First, the Missouri House passed a budget that cut higher education by nearly $9 million, with several lawmakers criticizing Mizzou for its handling of the demonstrations and Melissa Click, the communication professor who was fired for her behavior during the protest.
Last week, the Missouri Senate passed its own version of the budget, reversing most of the cuts to the university system. That sent the spending plan to a conference committee that will have to work out differences before the May 6 deadline to pass the budget. Some lawmakers are trying to reach an April 21 deadline, so the governor work have to act on the budget bills before legislators adjourn May 13.
So while the political and financial jockeying goes on, current and prospective students at the university have to work with tentative budgets of their own. And layoffs loom at the St. Louis and Columbia campuses because of the fiscal uncertainty.
Tuition was discussed in a general way at the curators' meeting in Rolla Thursday, but with the state budget still in flux, a final vote will not be held until May.
Curator David Steelman of Rolla, who heads the board’s finance committee, says the wait is unfortunate but unavoidable.
“The governor has been very clear with his generous recommendations,” Steelman said in an interview in advance of this week’s curators meeting in Rolla, “and the Senate has made it very clear, that their actions, which have been very good to higher education, are in order to help students avoid tuition hikes.
“I think the University of Missouri would be very remiss if we would take an action to increase tuition prior to the final actions. If the governor and the legislature combine for this kind of exceptional help for higher education to prevent tuition increases, I just think it would be unacceptable for us to raise tuition.”
Because of a law generally referred to as Senate Bill 389, public colleges and universities in Missouri may raise tuition no higher than the annual rate of inflation, unless they receive a waiver from the Department of Higher Education to exceed that amount.
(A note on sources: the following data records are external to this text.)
Lemma where_station_all (df : Sounding) (key : string) :
  (forall r, In r df -> station r = key) -> where_station df key = df.
Proof.
  unfold where_station. induction df as [|r df IH]; simpl; intro H.
  - reflexivity.
  - rewrite (H r (or_introl eq_refl)), String.eqb_refl.
    f_equal. apply IH. intros r' Hr'. apply H. auto.
Qed.

Lemma where_station_concat (data : dict Sounding) (key : string)
  (value : Sounding) :
  NoDup (dict_keys data) ->
  (forall k v r, In (k, v) data -> In r v -> station r = k) ->
  In (key, value) data ->
  where_station (List.concat (dict_values data)) key = value.
Proof.
  unfold dict_keys, dict_values, where_station.
  induction data as [|[k0 v0] data IH]; simpl; intros Hnd Hlab Hin.
  - contradiction.
  - inversion Hnd as [|? ? Hnotin Hnd']; subst.
    rewrite filter_app.
    destruct Hin as [E|Hin].
    + inversion E; subst k0 v0.
      fold (where_station value key).
      rewrite where_station_all by (intros r Hr; apply (Hlab key value); auto).
      fold (where_station (List.concat (map snd data)) key).
      rewrite where_station_none; [apply app_nil_r|].
      intros r Hr Er. apply in_concat in Hr. destruct Hr as (v & Hv & Hrv).
      apply in_map_iff in Hv. destruct Hv as ([k' v'] & Ev & Hv). simpl in Ev.
      subst v'. apply Hnotin. apply in_map_iff. exists (k', v). split; [|assumption].
      simpl. rewrite <- Er. symmetry. apply (Hlab k' v); auto.
    + assert (k0 <> key) as Hne.
      { intros ->. apply Hnotin. apply in_map_iff. exists (key, value). auto. }
      fold (where_station v0 key).
      rewrite where_station_none.
      * simpl. apply IH; auto. intros k v r Hkv Hr. apply (Hlab k v); auto.
      * intros r Hr Er. apply Hne. rewrite <- Er. symmetry.
        apply (Hlab k0 v0); auto.
Qed.

Lemma item0_firstn {A B : Type} (f : A -> B) (l : list A) :
  item0 (map f (firstn 1 l)) = item0 (map f l).
Proof. destruct l; reflexivity. Qed.

(** X9. When every retrieved frame carries the code it was asked for, the
    time, latitude and longitude [calculate_stability] reads for a station
    are those of the first level of that station's own sounding. *)
Theorem station_metadata_from_own_sounding :
  forall (data : dict Sounding) (key : string) (value : Sounding),
    NoDup (dict_keys data) ->
    (forall k v r, In (k, v) data -> In r v -> station r = k) ->
    In (key, value) data ->
    where_station (station_data data) key = firstn 1 value
    /\ station_latitude data key = item0 (map latitude value)
    /\ station_longitude data key = item0 (map longitude value)
    /\ item0 (map time (where_station (station_data data) key))
       = item0 (map time value).
Proof.
  intros data key value Hnd Hlab Hin.
  assert (where_station (station_data data) key = firstn 1 value) as E.
  { unfold station_data, drop_duplicates.
    rewrite (where_station_drop_duplicates_from _ key []). simpl.
    rewrite (where_station_concat data key value); auto. }
  unfold station_latitude, station_longitude. rewrite E.
  repeat split; apply item0_firstn.
Qed.

Lemma station_metadata_from_own_sounding_witness :
  station_latitude located_data "WIII" = Ok (Fin (-61 # 10))
  /\ station_longitude located_data "WITT" = item0 (map longitude aceh_unlocated).
Proof.
  assert (NoDup (dict_keys located_data)) as Hnd.
  { repeat constructor; simpl; intuition discriminate. }
  assert (forall k v r, In (k, v) located_data -> In r v -> station r = k) as Hlab.
  { intros k v r [E|[E|[]]] Hr; inversion E; subst k v;
      vm_compute in Hr; intuition (subst; reflexivity). }
  split.
  - destruct (station_metadata_from_own_sounding located_data "WIII" jakarta
                Hnd Hlab (or_introl eq_refl)) as (_ & H & _).
    exact H.
  - destruct (station_metadata_from_own_sounding located_data "WITT"
                aceh_unlocated Hnd Hlab (or_intror (or_introl eq_refl)))
      as (_ & _ & H & _).
    exact H.
Defined.

(** X10. If no retrieved row carries the code of a station of the mapping,
    the lookup of its time finds no row: its computation raises
    [IndexError] once the parcel profile is computed, and with it the whole
    run. *)
Theorem unlabelled_station_aborts_run :
  forall (lib : MetPy) (before after : dict Sounding) (key : string)
         (l0 : level) (value : Sounding) (stl : dict string)
         (profile : list pyfloat),
    let data := before ++ (key, l0 :: value) :: after in
    (forall r, In r (List.concat (dict_values data)) -> station r <> key) ->
    (forall k v, In (k, v) before ->
       exists r, station_values lib (station_data data) k v = Ok r) ->
    parcel_profile lib (map pressure (l0 :: value)) (temperature l0) (dewpoint l0)
    = Ok profile ->
    station_values lib (station_data data) key (l0 :: value) = Raise IndexError
    /\ calculate_stability lib data stl = Raise IndexError.
Proof.
  intros lib before after key l0 value stl profile data Hno Hbefore Ep.
  assert (station_values lib (station_data data) key (l0 :: value)
          = Raise IndexError) as E.
  { unfold station_values. simpl. simpl in Ep. rewrite Ep. simpl.
    unfold station_data, drop_duplicates.
    rewrite (where_station_drop_duplicates_from _ key []). simpl.
    rewrite (where_station_none _ key Hno). reflexivity. }
  split; [exact E|].
  apply (calculate_stability_raise lib before after key (l0 :: value) stl);
    assumption.
Qed.

Lemma unlabelled_station_aborts_run_witness :
  calculate_stability test_lib [("WIII", jakarta_unnamed)] station_to_location
  = Raise IndexError.
Proof.
  destruct jakarta_unnamed as [|l0 value] eqn:E; [discriminate|].
  rewrite <- E.
  assert (exists profile,
             parcel_profile test_lib (map pressure (l0 :: value))
               (temperature l0) (dewpoint l0) = Ok profile) as [profile Ep]
      by (eexists; reflexivity).
  rewrite E.
  apply (unlabelled_station_aborts_run test_lib [] [] "WIII" l0 value
           station_to_location profile).
  - rewrite <- E. intros r Hr. vm_compute in Hr.
    intuition (subst; discriminate).
  - intros k v [].
  - exact Ep.
Defined.

(** ** Retrieval as a fold over the answers *)

Lemma dict_set_fresh {V : Type} (d : dict V) (k : string) (v : V) :
  ~ In k (dict_keys d) -> dict_set d k v = d ++ [(k, v)].
Proof.
  unfold dict_keys. induction d as [|[k0 v0] d IH]; simpl; intro H.
  - reflexivity.
  - destruct (String.eqb_spec k0 k) as [E|_]; [destruct H; auto|].
    rewrite IH; auto.
Qed.

Lemma dict_set_NoDup {V : Type} (d : dict V) (k : string) (v : V) :
  NoDup (dict_keys d) -> NoDup (dict_keys (dict_set d k v)).
Proof.
  unfold dict_keys. induction d as [|[k0 v0] d IH]; simpl; intro H.
  - repeat constructor. intros [].
  - inversion H as [|? ? Hnotin Hnd]; subst.
    destruct (String.eqb_spec k0 k) as [E|Hne]; simpl.
    + constructor; assumption.
    + constructor; [|auto]. intro Hin.
      apply (dict_set_keys d k v k0) in Hin. destruct Hin; [congruence | auto].
Qed.

Section RetrievalFold.

Context {World : Type}.
Variable request_data : datetime -> string -> World -> result Sounding * World.
Variable date : datetime.

Lemma retrieve_loop_fold (stations : list string) :
  forall (d0 : dict Sounding) (w : World),
    forallb (fun a => handled (snd a)) (answers request_data date stations w)
    = true ->
    fst (retrieve_loop request_data date stations d0 w)
    = (Ok (fold_left mapping_step (answers request_data date stations w) d0),
       snd (fst (retrieve_loop request_data date stations d0 w)))
    /\ snd (retrieve_loop request_data date stations d0 w)
       = flat_map (events_of date) (answers request_data date stations w).
Proof.
  induction stations as [|stn stations IH]; intros d0 w H.
  - split; reflexivity.
  - simpl in H. cbn [answers retrieve_loop].
    unfold mbind, try_request, request.
    destruct (request_data date stn w) as [r w1] eqn:E.
    simpl in H. apply andb_true_iff in H. destruct H as [Hr Hrest].
    destruct r as [dfori|e].
    + cbn [st_write emit ret app fst snd].
      destruct (IH (dict_set d0 stn dfori) w1 Hrest) as [H1 H2].
      destruct (retrieve_loop request_data date stations (dict_set d0 stn dfori) w1)
        as [[r' w'] t'].
      simpl in *. split; [exact H1 | rewrite H2; reflexivity].
    + destruct e; try discriminate;
        cbn [st_write emit ret app fst snd];
        destruct (IH d0 w1 Hrest) as [H1 H2];
        destruct (retrieve_loop request_data date stations d0 w1)
          as [[r' w'] t'];
        simpl in *; (split; [exact H1 | rewrite H2; reflexivity]).
Qed.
For 2016, that would have meant a cap on tuition increases for resident undergraduate students of 0.7 percent.
Based on that ceiling, Leroy Wade, Missouri’s interim commissioner for higher education, said tuition for the academic year at UM would cost less than $100 more.
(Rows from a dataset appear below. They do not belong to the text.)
Lemma email_verification_effect_witness :
  handle_email_verification 95 suspended_esi
    (mkAuthUser 3 (Some "esi@example.org") ∅ None) esi !! 4%N = None
  /\ exists p' p,
       handle_email_verification 95 suspended_esi
         (mkAuthUser 3 (Some "esi@example.org") ∅ None) esi !! 3%N = Some p'
       /\ suspended_esi !! 3%N = Some p
       /\ Profile.status p' = Profile.suspended
       /\ Profile.email_verified p' = Some true.
Proof.
  split.
  - apply (proj1 (email_verification_effect 95%Z suspended_esi
                    (mkAuthUser 3 (Some "esi@example.org") ∅ None) esi 4%N)).
    reflexivity.
  - destruct (handle_email_verification 95 suspended_esi
                (mkAuthUser 3 (Some "esi@example.org") ∅ None) esi !! 3%N)
      as [p'|] eqn:E; [|vm_compute in E; discriminate].
    destruct (proj2 (email_verification_effect 95%Z suspended_esi
                       (mkAuthUser 3 (Some "esi@example.org") ∅ None) esi 3%N)
                p' E) as (p & Hl & _ & _ & _ & _).
    exists p', p. split; [reflexivity|]. split; [exact Hl|].
    vm_compute in E. injection E as <-. split; reflexivity.
Defined.

(** X14. Registration followed by confirmation: a user inserted with an
    unconfirmed address gets a profile in 'not_approved'; when the address
    is confirmed later, the profile is in 'pending_approval' with
    [email_verified = true], the membership number unchanged. *)
Theorem register_then_verify year now now' profiles NEW NEW' profiles1 :
  handle_new_user year now profiles NEW = Ok profiles1 ->
  email_confirmed_at NEW = None ->
  au_id NEW' = au_id NEW ->
  email_confirmed_at NEW' <> None ->
  exists p,
    handle_email_verification now' profiles1 NEW NEW' !! au_id NEW = Some p
    /\ Profile.status p = Profile.pending_approval
    /\ Profile.email_verified p = Some true
    /\ Profile.membership_number p
       = Some (generate_membership_number year profiles).
Proof.
  intros Hreg Hold Hid Hnew.
  apply handle_new_user_Ok_inv in Hreg as (name & _ & _ & ->).
  unfold handle_email_verification. rewrite Hold, Hid.
  destruct (email_confirmed_at NEW'); [|congruence]. simpl.
  rewrite lookup_alter_eq, lookup_insert_eq. simpl. eauto.
Qed.

Lemma register_then_verify_witness :
  exists p,
    handle_email_verification 80
      (<[1%N := Profile.mk "Ama Mensah" None None None None
                  (Some "NDC-2024-0001") Profile.not_approved (Some false)
                  (Some 50%Z) (Some 50%Z)]> ∅)
      ama (mkAuthUser 1 (Some "ama@example.org") ∅ (Some 80%Z)) !! au_id ama
    = Some p
    /\ Profile.status p = Profile.pending_approval
    /\ Profile.email_verified p = Some true
    /\ Profile.membership_number p
       = Some (generate_membership_number 2024 ∅).
Proof.
  apply (register_then_verify 2024 50%Z 80%Z ∅ ama
           (mkAuthUser 1 (Some "ama@example.org") ∅ (Some 80%Z)));
    [reflexivity | reflexivity | reflexivity | discriminate].
Defined.



(** * The revised registration trigger *)

Lemma insert_profile_Ok now id name phone address dob num verified profiles :
  profiles !! id = None ->
  ~ number_taken profiles num ->
  insert_profile now id (Some name) phone address dob num verified profiles
  = Ok (<[id := Profile.mk name phone address dob None (Some num)
                  Profile.not_approved (Some verified) (Some now) (Some now)]>
          profiles).
Proof.
  intros Hfresh Hfree. unfold insert_profile. rewrite Hfresh.
  destruct (decide (is_Some None)) as [[? ?]|_]; [discriminate|].
  destruct (decide (number_taken _ _)); [contradiction | reflexivity].
Qed.

(** Whether the insertion succeeds, and what it raises, does not depend
    on the optional columns. *)
Lemma insert_profile_outcome now id name phone address dob num verified profiles :
  match insert_profile now id name None None None num verified profiles with
  | Ok _ =>
      exists n, name = Some n /\ profiles !! id = None
                /\ ~ number_taken profiles num
  | Raise e =>
      insert_profile now id name phone address dob num verified profiles
      = Raise e
  end.
Proof.
  unfold insert_profile. destruct name as [n|]; [|reflexivity].
  destruct (decide (is_Some (profiles !! id))) as [|Hfresh]; [reflexivity|].
  destruct (decide (number_taken profiles num)); [reflexivity|].
  exists n. split; [reflexivity|]. split; [|assumption].
  destruct (profiles !! id) eqn:E; [|reflexivity]. exfalso. apply Hfresh. eauto.
Qed.

(** X16. The revised trigger is all or nothing, and a bad branch costs
    the profile: when the sign-up names a branch whose text is not a
    uuid, or a branch that does not exist, the trigger returns normally
    with a warning and the tables exactly as they were, although the
    profile insertion by itself succeeds (the original trigger creates
    the profile on the same input). *)
Theorem revised_trigger_bad_branch
    uuid_in date_in year now new_id st NEW t profiles' :
  handle_new_user year now (user_profiles st) NEW = Ok profiles' ->
  raw_user_meta_data NEW !! "branch_id" = Some t ->
  t <> "" ->
  (forall id m, memberships st !! id = Some m ->
                is_Some (branches st !! Membership.branch_id m)) ->
  memberships st !! new_id = None ->
  (uuid_in t = None ->
   handle_new_user_revised uuid_in date_in year now new_id st NEW
   = (st, Some invalid_text_representation))
  /\ (forall b, uuid_in t = Some b -> branches st !! b = None ->
      handle_new_user_revised uuid_in date_in year now new_id st NEW
      = (st, Some foreign_key_violation)).
Proof.
  intros Horig Hmeta Ht Hfk Hnew.
  assert (Hnull : nullif_empty (raw_user_meta_data NEW !! "branch_id") = Some t).
  { rewrite Hmeta. simpl. destruct (String.eqb_spec t ""); congruence. }
  split.
  - intros Hbad. unfold handle_new_user_revised, revised_body, user_branch_id.
    rewrite Hnull, Hbad. reflexivity.
  - intros b Hb Hmissing.
    pose proof (handle_new_user_Ok_free _ _ _ _ _ Horig) as Hfree.
    apply handle_new_user_Ok_inv in Horig as (name & Hname & Hfresh & _).
    unfold handle_new_user_revised, revised_body, user_branch_id.
    rewrite Hnull, Hb, Hname.
    rewrite insert_profile_Ok by assumption.
    unfold insert_membership. cbn [memberships branches].
    destruct (decide (membership_exists _ _ _)) as [(id & m & Hl & _ & Hmb)|_].
    { destruct (Hfk id m Hl) as [br Hbr]. congruence. }
    rewrite Hnew, Hmissing.
    destruct (decide (is_Some None)) as [[? ?]|_]; [discriminate|].
    reflexivity.
Qed.

Lemma revised_trigger_bad_branch_witness :
  handle_new_user 2024 50 (user_profiles one_branch) abena
  = Ok (<[6%N := Profile.mk "Abena Osei" None None None None
                   (Some "NDC-2024-0001") Profile.not_approved (Some false)
                   (Some 50%Z) (Some 50%Z)]> ∅)
  /\ handle_new_user_revised decimal_uuid (fun _ => None) 2024 50 100
       one_branch abena
     = (one_branch, Some foreign_key_violation).
Proof.
  split; [reflexivity|].
  refine (proj2 (revised_trigger_bad_branch decimal_uuid (fun _ => None)
                   2024 50%Z 100%N one_branch abena "9" _
                   eq_refl eq_refl _ _ eq_refl) 9%N eq_refl eq_refl).
  - discriminate.
  - intros id m Hl. simpl in Hl. rewrite lookup_empty in Hl. discriminate.
Defined.

(** X17. Without a branch in the metadata (absent or empty) the revised
    trigger does what the original does, with the errors swallowed: when
    the original raises, the tables stay as they were and the warning
    carries the same error; when the original succeeds, the one change is
    the new profile, the same as the original's but for phone, address
    and date of birth, which are taken from the metadata. *)
Theorem revised_trigger_without_branch
    uuid_in date_in year now new_id st NEW :
  nullif_empty (raw_user_meta_data NEW !! "branch_id") = None ->
  match handle_new_user year now (user_profiles st) NEW with
  | Raise e =>
      handle_new_user_revised uuid_in date_in year now new_id st NEW
      = (st, Some e)
  | Ok profiles' =>
      exists p,
        profiles' !! au_id NEW = Some p
        /\ handle_new_user_revised uuid_in date_in year now new_id st NEW
           = (mkMembers
                (<[au_id NEW :=
                     Profile.mk (Profile.full_name p)
                       (raw_user_meta_data NEW !! "phone")
                       (raw_user_meta_data NEW !! "address")
                       (user_dob date_in NEW)
                       (Profile.avatar_url p) (Profile.membership_number p)
                       (Profile.status p) (Profile.email_verified p)
                       (Profile.created_at p) (Profile.updated_at p)]>
                   (user_profiles st))
                (memberships st) (branches st),
              None)
  end.
Proof.
  intros Hnull.
  unfold handle_new_user_revised, revised_body, user_branch_id.
  rewrite Hnull. unfold handle_new_user, insert_profile.
  destruct (coalesce _ _) as [name|]; [|reflexivity].
  destruct (decide (is_Some _)); [reflexivity|].
  destruct (decide (number_taken _ _)); [reflexivity|].
  eexists. split; [apply lookup_insert_eq | reflexivity].
Qed.

Lemma revised_trigger_without_branch_witness :
  match handle_new_user 2024 60 (user_profiles one_branch) kofi with
  | Raise e =>
      handle_new_user_revised decimal_uuid (fun _ => None) 2024 60 100
        one_branch kofi
      = (one_branch, Some e)
  | Ok profiles' =>
      exists p,
        profiles' !! au_id kofi = Some p
        /\ handle_new_user_revised decimal_uuid (fun _ => None) 2024 60 100
             one_branch kofi
           = (mkMembers
                (<[au_id kofi :=
                     Profile.mk (Profile.full_name p)
                       (raw_user_meta_data kofi !! "phone")
                       (raw_user_meta_data kofi !! "address")
                       (user_dob (fun _ => None) kofi)
                       (Profile.avatar_url p) (Profile.membership_number p)
                       (Profile.status p) (Profile.email_verified p)
                       (Profile.created_at p) (Profile.updated_at p)]>
                   (user_profiles one_branch))
                (memberships one_branch) (branches one_branch),
              None)
  end.
Proof.
  apply (revised_trigger_without_branch decimal_uuid (fun _ => None)
           2024 60%Z 100%N one_branch kofi).
  reflexivity.
Defined.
“Current and prospective students can look at last year’s tuition rates to estimate what tuition likely will be at each of the state’s colleges and universities for the upcoming academic year.”
In September, Nixon said schools had agreed to a tuition freeze in exchange for his effort to win passage of a $56 million increase in state support for higher education. That agreement led to the recommendation to the curators in December for tuition to remain flat, at an average of $9,687 for the system’s four campuses.
When the debate over funding for the university system became tied up with the Columbia protests, that plan was knocked off course. So the waiting game continues for students who plan to attend this fall.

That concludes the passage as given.